**Stored entries**.
----
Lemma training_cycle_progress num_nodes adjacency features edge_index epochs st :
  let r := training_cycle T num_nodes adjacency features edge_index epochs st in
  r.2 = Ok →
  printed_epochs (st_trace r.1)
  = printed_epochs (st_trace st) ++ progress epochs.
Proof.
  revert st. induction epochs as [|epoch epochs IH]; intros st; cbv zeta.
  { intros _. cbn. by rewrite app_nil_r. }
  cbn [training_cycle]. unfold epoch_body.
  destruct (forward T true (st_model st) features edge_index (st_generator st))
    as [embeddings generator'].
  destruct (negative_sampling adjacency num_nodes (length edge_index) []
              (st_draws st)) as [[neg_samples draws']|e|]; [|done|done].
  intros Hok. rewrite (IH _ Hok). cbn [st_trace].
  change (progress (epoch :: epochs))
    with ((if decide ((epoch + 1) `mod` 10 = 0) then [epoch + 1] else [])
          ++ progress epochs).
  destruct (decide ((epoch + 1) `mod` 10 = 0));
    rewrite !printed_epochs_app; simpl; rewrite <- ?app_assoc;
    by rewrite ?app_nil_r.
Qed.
----
**PROBLEM REQUIREMENTS**. Restating all of the data exactly is the whole task.

**THE COMPLETED TASK**.
Lemma training_cycle_progress num_nodes adjacency features edge_index epochs st :
  let r := training_cycle T num_nodes adjacency features edge_index epochs st in
  r.2 = Ok →
  printed_epochs (st_trace r.1)
  = printed_epochs (st_trace st) ++ progress epochs.
Proof.
  revert st. induction epochs as [|epoch epochs IH]; intros st; cbv zeta.
  { intros _. cbn. by rewrite app_nil_r. }
  cbn [training_cycle]. unfold epoch_body.
  destruct (forward T true (st_model st) features edge_index (st_generator st))
    as [embeddings generator'].
  destruct (negative_sampling adjacency num_nodes (length edge_index) []
              (st_draws st)) as [[neg_samples draws']|e|]; [|done|done].
  intros Hok. rewrite (IH _ Hok). cbn [st_trace].
  change (progress (epoch :: epochs))
    with ((if decide ((epoch + 1) `mod` 10 = 0) then [epoch + 1] else [])
          ++ progress epochs).
  destruct (decide ((epoch + 1) `mod` 10 = 0));
    rewrite !printed_epochs_app; simpl; rewrite <- ?app_assoc;
    by rewrite ?app_nil_r.
Qed.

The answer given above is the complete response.